→ Input:
(* ===== verification/_CoqProject ===== *)
-Q . S2P
Prelude.v
MapSpec.v
SortedArray.v
Avl.v
Heap.v
StrBuf.v
CommonStr.v
Time.v
LabelSet.v
Double.v
Distribution.v
MetaData.v
Metric.v
Cache.v
LList.v
WriteQueue.v
Plugin.v
Dispatch.v
ReadLoop.v
Wire.v
LccBuffer.v
LccParse.v
LccRoundtrip.v
Values.v
Cmds.v
Commands.v
OConfig.v
FilterChain.v
ConfigRead.v
ConfigFile.v
Process.v
Rounding.v
Latency.v
Subst.v
Complain.v
IgnoreList.v
TypesDb.v
Notification.v
Threshold.v
Formats.v
Json.v
Prometheus.v
Cpu.v
LccClient.v
FileIo.v
Lifecycle.v
ValueLists.v
Daemon.v
(** [rebalance t p] for a possibly NULL parent: [child] has replaced the
    subtree below [p]. *)
Definition rebalance_parent (child : node) (p : path) : option node :=
  match p with
  | [] => Some child
  | f :: p' => rebalance (fill f child) p'
  end.

(** The loops "[while (r->left != NULL) r = r->left]" and its mirror. *)
Fixpoint leftmost (n : node) (p : path) : option focus :=
  match n with
  | Null => None
  | Node k v h l r => if is_null l then Some (n, p) else leftmost l (FLeft k v h r :: p)
  end.

Fixpoint rightmost (n : node) (p : path) : option focus :=
  match n with
  | Null => None
  | Node k v h l r => if is_null r then Some (n, p) else rightmost r (FRight k v h l :: p)
  end.

Definition is_left_child (f : frame K V) : bool := match f with FLeft _ _ _ _ => true | _ => false end.

(** Backtracking to the first ancestor whose left (right) child we are. *)
Fixpoint next_up (n : node) (p : path) : option focus :=
  match p with
  | [] => None
  | f :: p' => if is_left_child f then Some (fill f n, p') else next_up (fill f n) p'
  end.

Fixpoint prev_up (n : node) (p : path) : option focus :=
  match p with
  | [] => None
  | f :: p' => if is_left_child f then prev_up (fill f n) p' else Some (fill f n, p')
  end.

Definition c_avl_node_next (f : focus) : option focus :=
  match f with
  | (Null, _) => None
  | (Node k v h l r as n, p) =>
      if is_null r then next_up n p else leftmost r (FRight k v h l :: p)
  end.

Definition c_avl_node_prev (f : focus) : option focus :=
  match f with
  | (Null, _) => None
  | (Node k v h l r as n, p) =>
      if is_null l then prev_up n p else rightmost l (FLeft k v h r :: p)
  end.

Definition set_content (n : node) (k : K) (v : V) : node :=
  match n with Null => Null | Node _ _ h l r => Node k v h l r end.

(** Unlinking a node with at most one child. *)
Definition remove_simple (n : node) (p : path) : option node :=
  match n with
  | Null => None
  | Node _ _ _ Null Null => rebalance_parent Null p
  | Node _ _ _ Null r => guard (BALANCE n = -1);; rebalance_parent r p
  | Node _ _ _ l Null => guard (BALANCE n = 1);; rebalance_parent l p
  | Node _ _ _ _ _ => None
  end.

Definition _remove (f : focus) : option node :=
  let '(n, p) := f in
  if negb (is_null (node_left n)) && negb (is_null (node_right n)) then
    let neighbour := if BALANCE n >? 0 then c_avl_node_prev else c_avl_node_next in
    r ← neighbour (n, p);
    match r with
    | (Null, _) => None
    | (Node rk rv _ rl rr, _) =>
        guard (is_null rl = true ∨ is_null rr = true);;
        (* copy content, then go on with [n = r] *)
        '(n', p') ← neighbour (set_content n rk rv, p);
        remove_simple n' p'
    end
  else remove_simple n p.

(** ** Public functions *)

Definition c_avl_create : c_avl_tree K V := mk_avl Null 0.

Fixpoint insert_loop (nptr : node) (p : path) (key : K) (value : V) : option (Z * node) :=
  match nptr with
  | Null => None
  | Node k v h l r =>
      let new := Node key value 1 Null Null in
      let cmp := compare k key in
      if cmp =? 0 then Some (EEXIST, plug nptr p)
      else if cmp <? 0 then
        if is_null r then (λ t, (0, t)) <$> rebalance (Node k v h l new) p
        else insert_loop r (FRight k v h l :: p) key value
      else
        if is_null l then (λ t, (0, t)) <$> rebalance (Node k v h new r) p
        else insert_loop l (FLeft k v h r :: p) key value
  end.

Definition c_avl_insert (malloc_ok : bool) (t : c_avl_tree K V) (key : K) (value : V)
    : option (Z * c_avl_tree K V) :=
  if negb malloc_ok then Some (ENOMEM, t)
  else if is_null (root t) then Some (0, mk_avl (Node key value 1 Null Null) 1)
  else
    '(status, r) ← insert_loop (root t) [] key value;
    Some (status, mk_avl r (if status =? 0 then size t + 1 else size t)).

Definition c_avl_remove (t : c_avl_tree K V) (key : K)
    : option (Z * option (K * V) * c_avl_tree K V) :=
  match search t key with
  | None => Some (ENOENT, None, t)
  | Some (Null, _) => None
  | Some ((Node k v _ _ _, _) as n) =>
      r ← _remove n;
      Some (0, Some (k, v), mk_avl r (size t - 1))
  end.

Definition c_avl_get (t : c_avl_tree K V) (key : K) : Z * option V :=
  match search t key with
  | Some (Node _ v _ _ _, _) => (0, Some v)
  | _ => (ENOENT, None)
  end.

(** Descent of [c_avl_pick] to a leaf. *)
Fixpoint pick_leaf (n : node) (p : path) : option focus :=
  match n with
  | Null => None
  | Node k v h l r =>
      if is_null l && is_null r then Some (n, p)
      else if is_null l then pick_leaf r (FRight k v h l :: p)
      else if is_null r then pick_leaf l (FLeft k v h r :: p)
      else if node_height l >? node_height r then pick_leaf l (FLeft k v h r :: p)
      else pick_leaf r (FRight k v h l :: p)
  end.

Definition c_avl_pick (t : c_avl_tree K V) : option (Z * option (K * V) * c_avl_tree K V) :=
  if is_null (root t) then Some (EOF, None, t)
  else
    match pick_leaf (root t) [] with
    | Some (Node k v _ _ _, p) =>
        r ← rebalance_parent Null p;
        Some (0, Some (k, v), mk_avl r (size t - 1))
    | _ => None
    end.

Definition c_avl_size (t : c_avl_tree K V) : Z := size t.

(** The iterator: the tree is not modified between two calls. *)
Record c_avl_iterator : Type := mk_iter {
  iter_tree : c_avl_tree K V;
  iter_node : option focus;
}.

Definition c_avl_get_iterator (t : c_avl_tree K V) : c_avl_iterator := mk_iter t None.

Definition c_avl_iterator_next (iter : c_avl_iterator) : Z * option (K * V) * c_avl_iterator :=
  let n := match iter_node iter with
           | None => leftmost (root (iter_tree iter)) []
           | Some f => c_avl_node_next f
           end in
  match n with
  | Some (Node k v _ _ _, _) => (0, Some (k, v), mk_iter (iter_tree iter) n)
  | _ => (EOF, None, iter)
  end.

Definition c_avl_iterator_prev (iter : c_avl_iterator) : Z * option (K * V) * c_avl_iterator :=
  let n := match iter_node iter with
           | None => rightmost (root (iter_tree iter)) []
           | Some f => c_avl_node_prev f
           end in
  match n with
  | Some (Node k v _ _ _, _) => (0, Some (k, v), mk_iter (iter_tree iter) n)
  | _ => (EOF, None, iter)
  end.

(** [while (c_avl_iterator_next (iter, &key, &value) == 0) ...] *)
Fixpoint iterate (fuel : nat) (iter : c_avl_iterator) : list (K * V) :=
  match fuel with
  | O => []
  | S fuel =>
      match c_avl_iterator_next iter with
      | (_, Some kv, iter') => kv :: iterate fuel iter'
      | (_, None, _) => []
      end
  end.

(** Writing through the value pointer a lookup returned. *)
Fixpoint node_update (n : node) (key : K) (f : V → V) : node :=
  match n with
  | Null => Null
  | Node k v h l r =>
      let cmp := compare key k in
      if cmp =? 0 then Node k (f v) h l r
      else if cmp <? 0 then Node k v h (node_update l key f) r
      else Node k v h l (node_update r key f)
  end.

Definition avl_update (t : c_avl_tree K V) (key : K) (f : V → V) : c_avl_tree K V :=
  mk_avl (node_update (root t) key f) (size t).
End avl.
Arguments c_avl_iterator : clear implicits.

(** ** Invariants and representation *)

Section repr.
Context {K V : Type} `{Comparator K}.
Abbreviation node := (c_avl_node K V).
Abbreviation path := (list (frame K V)).

Fixpoint inorder (n : node) : list (K * V) :=
  match n with Null => [] | Node k v _ l r => inorder l ++ (k, v) :: inorder r end.

(** Entries left and right of the hole of a path. *)
Fixpoint path_pre (p : path) : list (K * V) :=
  match p with
  | [] => []
  | FLeft _ _ _ _ :: p' => path_pre p'
  | FRight k v _ l :: p' => path_pre p' ++ inorder l ++ [(k, v)]
  end.

Fixpoint path_post (p : path) : list (K * V) :=
  match p with
  | [] => []
  | FLeft k v _ r :: p' => (k, v) :: inorder r ++ path_post p'
  | FRight _ _ _ _ :: p' => path_post p'
  end.

(** Two heights that one insertion or removal can separate. *)
Definition near (a b : Z) : Prop := -1 ≤ a - b ≤ 1.

(** Stored heights are right and every node is balanced. *)
Fixpoint avl (n : node) : Prop :=
  match n with
  | Null => True
  | Node _ _ h l r =>
      avl l ∧ avl r ∧ near (node_height l) (node_height r) ∧
      h = Z.max (node_height l) (node_height r) + 1
  end.

(** The ancestors are balanced when the hole holds a tree of height [h0]. *)
Fixpoint path_avl (p : path) (h0 : Z) : Prop :=
  match p with
  | [] => True
  | FLeft _ _ h s :: p' | FRight _ _ h s :: p' =>
      avl s ∧ near h0 (node_height s) ∧ h = Z.max h0 (node_height s) + 1 ∧ path_avl p' h
  end.

(** A node one of whose subtrees has just changed height by at most one;
    its own height is still the old one. *)
Definition stale (n : node) : Prop :=
  match n with
  | Null => False
  | Node _ _ h l r =>
      avl l ∧ avl r ∧
      ∃ hl hr, near hl hr ∧ h = Z.max hl hr + 1 ∧ near hl (node_height l) ∧
               near hr (node_height r) ∧ (hl = node_height l ∨ hr = node_height r)
  end.

Lemma calc_height_max k v h (l r : node) :
  calc_height (Node k v h l r) = Z.max (node_height l) (node_height r) + 1.
Proof. simpl. destruct (Z.gtb_spec (node_height l) (node_height r)); lia. Qed.

#[local] Arguments calc_height : simpl never.

Lemma avl_height_nonneg n : avl n → 0 ≤ node_height n.
Proof.
  induction n as [|k v h l IHl r IHr]; simpl; [lia|].
  intros (?%IHl & ?%IHr & _ & ->). lia.
Qed.

Lemma inorder_fill f n :
  inorder (fill f n) =
    match f with
    | FLeft k v _ r => inorder n ++ (k, v) :: inorder r
    | FRight k v _ l => inorder l ++ (k, v) :: inorder n
    end.
Proof. by destruct f. Qed.
(** *** Reset *)

(** A buffer whose array, if any, has room for the NUL. *)
Definition resettable (buf : strbuf_t) : Prop := ptr buf = None ∨ bufsize buf ≠ 0.

Lemma resettable_check buf :
  strbuf_wf buf → resettable buf → match ptr buf with Some l => 0 <? length l | None => true end = true.
Proof.
  unfold strbuf_wf, resettable. destruct (ptr buf) as [l|]; [|done]. intros [Hl _] [?|Hn]; [done|].
  apply Nat.ltb_lt. lia.
Qed.

Lemma reset_wp buf :
  strbuf_wf buf → resettable buf →
  wp (strbuf_reset buf) (λ b, strbuf_wf b ∧ text b = [] ∧ fixed b = fixed buf ∧
                              (bufsize buf ≠ 0 → terminated b) ∧ bufsize b ≤ bufsize buf).
Proof.
  intros Hw Hr. unfold strbuf_reset. rewrite resettable_check by done. cbn [massert]. rewrite bind_ret.
  set (b0 := mk_strbuf _ 0 _ _).
  assert (strbuf_wf b0 ∧ (bufsize buf ≠ 0 → terminated b0)) as [Hw0 Ht0].
  { unfold strbuf_wf, terminated in *. simpl. destruct (ptr buf) as [l|]; simpl; destruct Hw as [Hl Hp].
    - rewrite length_insert. split; [lia|]. intros ?. eexists. split; [done|].
      apply list_lookup_insert_eq. lia.
    - split; lia. }
  destruct (fixed buf) eqn:Hf; [apply wp_ret; by split_and!|].
  destruct (Nat.ltb_spec strbuf_pagesize (bufsize buf)) as [Hlt|]; [|apply wp_ret; by split_and!].
  apply wp_bind, wp_alloc. intros []; apply wp_ret; [|by split_and!].
  assert (0 < strbuf_pagesize).
  { unfold strbuf_pagesize. destruct (Z.geb_spec sysconf_pagesize 1); lia. }
  unfold strbuf_wf, terminated, text, realloc_bytes in *. simpl in *.
  destruct (ptr buf) as [l|]; simpl in *; [|lia]. destruct Hw as [Hl Hp].
  rewrite length_app, length_take, length_replicate, length_insert.
  split_and!; [lia|lia|done|done| |lia]. intros _. eexists. split; [done|].
  rewrite lookup_app_l by (rewrite length_take, length_insert; lia).
  rewrite lookup_take_lt by lia. apply list_lookup_insert_eq. lia.
Qed.

Lemma dynamic_resettable buf : dynamic buf → resettable buf.
Proof.
  intros (Hw & _ & [Hp|(l & Hl & Hlk)]); [by left|]. right. unfold strbuf_wf in Hw. rewrite Hl in Hw.
  destruct Hw as [<- _]. apply lookup_lt_Some in Hlk. lia.
Qed.

Lemma reset_yields buf : dynamic buf → ∃ b, strbuf_reset buf ⇓ b ∧ dynamic b ∧ text b = [].
Proof.
  intros Hd. pose proof (dynamic_resettable buf Hd) as Hr. pose proof Hd as (Hw & Hf & _).
  assert (∃ b, strbuf_reset buf ⇓ b ∧ (ptr buf = None → ptr b = None)) as (b & Hb & Hn).
  { unfold strbuf_reset. rewrite resettable_check by done. cbn [massert]. rewrite bind_ret, Hf.
    destruct (Nat.ltb_spec strbuf_pagesize (bufsize buf)).
    - eexists. split; [done|]. intros E. unfold strbuf_wf in Hw. rewrite E in Hw. lia.
    - eexists. split; [done|]. by intros ->. }
  pose proof (wp_at _ _ _ (reset_wp buf Hw Hr) Hb) as (Hwb & Ht & Hfb & Htm & _).
  exists b. split_and!; [done| |done]. split_and!; [done|congruence|].
  destruct Hr as [Hr|Hr]; auto.
Qed.

Lemma dynamic_c_str buf :
  dynamic buf → text buf ≠ [] → no_nul (text buf) → c_str <$> ptr buf = Some (text buf).
Proof.
  intros (_ & _ & [Hp|Ht]) Hne Hn; [|by apply c_str_terminated].
  unfold text in Hne. rewrite Hp in Hne. simpl in Hne. by rewrite take_nil in Hne.
Qed.

Lemma escape_text_length need e s : length s ≤ length (escape_text need e s).
Proof.
  unfold escape_text. induction s as [|c s IH]; [done|]. rewrite bind_cons, length_app.
  assert (1 ≤ length (escape_chr need e c)); [|simpl; lia].
  unfold escape_chr. destruct (chr_mem need c); simpl; lia.
Qed.
End props.

(** ** Claims *)

(** Appending text to a well-formed buffer, whatever the allocator
    answers, has exactly one of three outcomes: success, where the buffer is
    well formed, NUL-terminated and holds the old text followed by the new
    one (cut at the capacity of a fixed buffer); [ENOMEM] from a dynamic
    buffer, which is unchanged; [ENOSPC] from a full fixed one, unchanged.
    No call reaches a failing [assert] or writes out of bounds. *)
Theorem strbuf_print_spec `{Sysconf} buf s n :
  strbuf_wf buf →
  wp (strbuf_print buf s) (printed buf s) ∧
  (n ≠ 0%nat → wp (strbuf_printn buf s n) (printed buf (take n s))) ∧
  (s ≠ [] → wp (strbuf_printf buf s) (printed buf s)).
Proof.
  intros Hw. split_and!; [by apply print_wp| |]; intros Hne.
  - rewrite printn_print by done. by apply print_wp.
  - rewrite printf_print by done. by apply print_wp.
Qed.

Lemma strbuf_print_spec_witness :
  wp (strbuf_print (H:=4096) (STRBUF_CREATE_FIXED (replicate 4 NUL) 4) $"hello")
     (printed (STRBUF_CREATE_FIXED (replicate 4 NUL) 4) $"hello").
Proof. apply (strbuf_print_spec (H:=4096) _ _ 1%nat). split; simpl; lia. Defined.

(** [strbuf_print_escaped] leaves the old text followed by the escaped
    form of a prefix of the input, so that an escape sequence is never cut in
    half, also when a fixed buffer fills up or an allocation fails; and a
    dynamic buffer whose allocations succeed gets the whole escaped input,
    with status 0. *)
Theorem strbuf_print_escaped_spec `{Sysconf} buf s need e :
  strbuf_wf buf → e ≠ NUL →
  wp (strbuf_print_escaped buf s need e) (escaped need e buf s) ∧
  (dynamic buf → ∃ b, strbuf_print_escaped buf s need e ⇓ (0, b) ∧ dynamic b ∧
                      text b = text buf ++ escape_text need e s).
Proof.
  intros Hw He. split; [|by apply print_escaped_appends].
  unfold strbuf_print_escaped. rewrite bool_decide_false by done. by apply loop_escaped.
Qed.

Lemma strbuf_print_escaped_spec_witness :
  wp (strbuf_print_escaped (H:=4096) (STRBUF_CREATE_FIXED (replicate 4 NUL) 4) $"a,bc" $"," "\"%char)
     (escaped $"," "\"%char (STRBUF_CREATE_FIXED (replicate 4 NUL) 4) $"a,bc").
Proof. apply (strbuf_print_escaped_spec (H:=4096)); [split; simpl; lia|done]. Defined.
(* ===== verification/LabelSet.v ===== *)
(** * Label sets (src/daemon/label_set.c)

    A [label_set_t] is the array of its [num] live slots.  A slot holds two
    pointers; a pointer is the string it points to, or [None] when it no
    longer points to a live string (freed, or assembled from the bytes of
    two pointers), which the code may not dereference. *)

From Stdlib Require Import ZArith Lia Ascii String Sorted.
From stdpp Require Import base list sets numbers strings sorting.
From S2P Require Import Prelude MapSpec SortedArray StrBuf.

Definition QUOTE : ascii := "034".
Definition BACKSLASH : ascii := "092".
Definition LF : ascii := "010".
Definition CR : ascii := "013".
Definition TAB : ascii := "009".

Definition VALID_LABEL_CHARS : cstr :=
  $"abcdefghijklmnopqrstuvwxyz" ++ $"ABCDEFGHIJKLMNOPQRSTUVWXYZ" ++ $"0123456789_".
Definition VALID_NAME_CHARS : cstr := VALID_LABEL_CHARS ++ $":".

Record label_pair_t : Type := mk_pair { name : option cstr; value : option cstr }.
Definition label_set_t : Type := list label_pair_t.

(** ** Operations *)

Definition label_pair_compare (a b : label_pair_t) : M Z :=
  let* an := mopt (name a) in let* bn := mopt (name b) in ret (strcmp an bn).

(** The index of the pair the returned pointer designates; [None] is NULL
    with [errno == ENOENT]. *)
Definition label_set_read (labels : label_set_t) (nm : cstr) : M (option nat) :=
  bsearch (label_pair_compare (mk_pair (Some nm) None)) labels.

Definition label_set_create (labels : label_set_t) (nm val : cstr) : M (Z * label_set_t) :=
  if (length nm =? 0)%nat then ret (EINVAL, labels)
  else
    let valid_len := strspn nm VALID_LABEL_CHARS in
    if negb (valid_len =? length nm)%nat || isdigit (default NUL (head nm)) then ret (EINVAL, labels)
    else
      let* found := label_set_read labels nm in
      if bool_decide (is_Some found) then ret (EEXIST, labels)
      else if (length val =? 0)%nat then ret (0, labels)
      else
        let* tmp := alloc in
        if negb tmp then ret (ENOMEM, labels)
        else
          let* dup_name := alloc in
          let* dup_value := alloc in
          if negb dup_name || negb dup_value then ret (ENOMEM, labels)
          else
            let* sorted := qsort label_pair_compare (labels ++ [mk_pair (Some nm) (Some val)]) in
            ret (0, sorted).

(** *** The bytes of the array

    [label_set_delete] moves bytes, not slots.  A byte of the array is the
    [frag]-th of 8 bytes of the pointer stored in a field of slot [origin];
    eight bytes are a pointer again only if they are the eight bytes of one
    pointer, in order. *)
Record byte : Type := mk_byte { origin : nat * bool; target : option cstr; frag : nat }.
#[export] Instance byte_eq_dec : EqDecision byte.
Proof. solve_decision. Defined.

Definition ptr_bytes (o : nat * bool) (p : option cstr) : list byte := map (mk_byte o p) (seq 0 8).
Definition slot_bytes (i : nat) (s : label_pair_t) : list byte :=
  ptr_bytes (i, false) (name s) ++ ptr_bytes (i, true) (value s).
Definition array_bytes (ls : label_set_t) : list byte := concat (imap slot_bytes ls).

Definition bytes_ptr (bs : list byte) : option cstr :=
  match bs with
  | [] => None
  | b :: _ => if bool_decide (bs = ptr_bytes (origin b) (target b)) then target b else None
  end.
Fixpoint bytes_array (n : nat) (bs : list byte) : label_set_t :=
  match n with
  | O => []
  | S n => mk_pair (bytes_ptr (take 8 bs)) (bytes_ptr (take 8 (drop 8 bs))) :: bytes_array n (drop 16 bs)
  end.

(** [memmove (base + dst, base + src, n)] *)
Definition memmove (bs : list byte) (dst src n : nat) : list byte :=
  let moved := take n (drop src bs) in take dst bs ++ moved ++ drop (dst + length moved) bs.

(** [elem] is the slot pointer, as an index; out of the array it may be
    anything. *)
Definition label_set_delete (labels : label_set_t) (elem : nat) : M (Z * label_set_t) :=
  let num := length labels in
  if (num <=? elem)%nat then ret (ERANGE, labels)
  else
    let labels := <[elem := mk_pair None None]> labels in
    let labels :=
      if negb (elem =? num - 1)%nat then
        bytes_array num (memmove (array_bytes labels) (16 * elem) (16 * (elem + 1)) (num - (elem + 1)))
      else labels in
    ret (0, take (num - 1) labels).

Definition label_set_add (labels : label_set_t) (nm : cstr) (val : option cstr) : M (Z * label_set_t) :=
  let* label := label_set_read labels nm in
  match label with
  | None =>
      match val with
      | None | Some [] => ret (0, labels)
      | Some v => label_set_create labels nm v
      end
  | Some i =>
      match val with
      | None | Some [] => label_set_delete labels i
      | Some v =>
          let* new_value := alloc in
          if negb new_value then ret (ENOMEM, labels)
          else
            let* p := mopt (labels !! i) in
            ret (0, <[i := mk_pair (name p) (Some v)]> labels)
      end
  end.

(** [free] of every pointer: none may dangle. *)
Definition label_set_reset (labels : label_set_t) : M label_set_t :=
  let* _ := massert (forallb (λ p, bool_decide (is_Some (name p)) && bool_decide (is_Some (value p))) labels) in
  ret [].

Fixpoint clone_loop (src : list label_pair_t) : M (option label_set_t) :=
  match src with
  | [] => ret (Some [])
  | p :: src' =>
      let* n := mopt (name p) in
      let* ok1 := alloc in
      let* v := mopt (value p) in
      let* ok2 := alloc in
      if negb ok1 || negb ok2 then ret None
      else
        let* rest := clone_loop src' in
        ret ((λ rest, mk_pair (Some n) (Some v) :: rest) <$> rest)
  end.
Definition label_set_clone (dest src : label_set_t) : M (Z * label_set_t) :=
  if (length src =? 0)%nat then ret (0, dest)
  else
    let* ok := alloc in
    if negb ok then ret (ENOMEM, dest)
    else
      let* r := clone_loop src in
      match r with
      | Some r => ret (0, r)
      | None => ret (ENOMEM, dest)
      end.

(** ** Text form *)

Section text.
Context `{Sysconf}.

Definition unescaped_char (c : ascii) : ascii :=
  if bool_decide (c = "n"%char) then LF
  else if bool_decide (c = "r"%char) then CR
  else if bool_decide (c = "t"%char) then TAB
  else c.

Fixpoint parse_label_value_loop (fuel : nat) (buf : strbuf_t) (s : cstr) : M (Z * strbuf_t * cstr) :=
  match fuel with
  | O => crash
  | S fuel =>
      if bool_decide (head s = Some QUOTE) then ret (0, buf, tail s)
      else
        let valid_len := strcspn s [BACKSLASH; QUOTE; LF] in
        if negb (valid_len =? 0)%nat then
          let* '(_, buf) := strbuf_printn buf s valid_len in
          parse_label_value_loop fuel buf (drop valid_len s)
        else
          match s with
          | [] => ret (EINVAL, buf, s)
          | c :: s1 =>
              if bool_decide (c = LF) then ret (EINVAL, buf, s)
              else
                let* _ := massert (bool_decide (c = BACKSLASH)) in
                match s1 with
                | [] => ret (EINVAL, buf, s)
                | e :: s2 =>
                    let* '(_, buf) := strbuf_print buf [unescaped_char e] in
                    parse_label_value_loop fuel buf s2
                end
          end
  end.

→ Exercise aim: Work out how many lines in the data above hold the word "status". Reply with nothing but the count.

→ Solution to this task: 3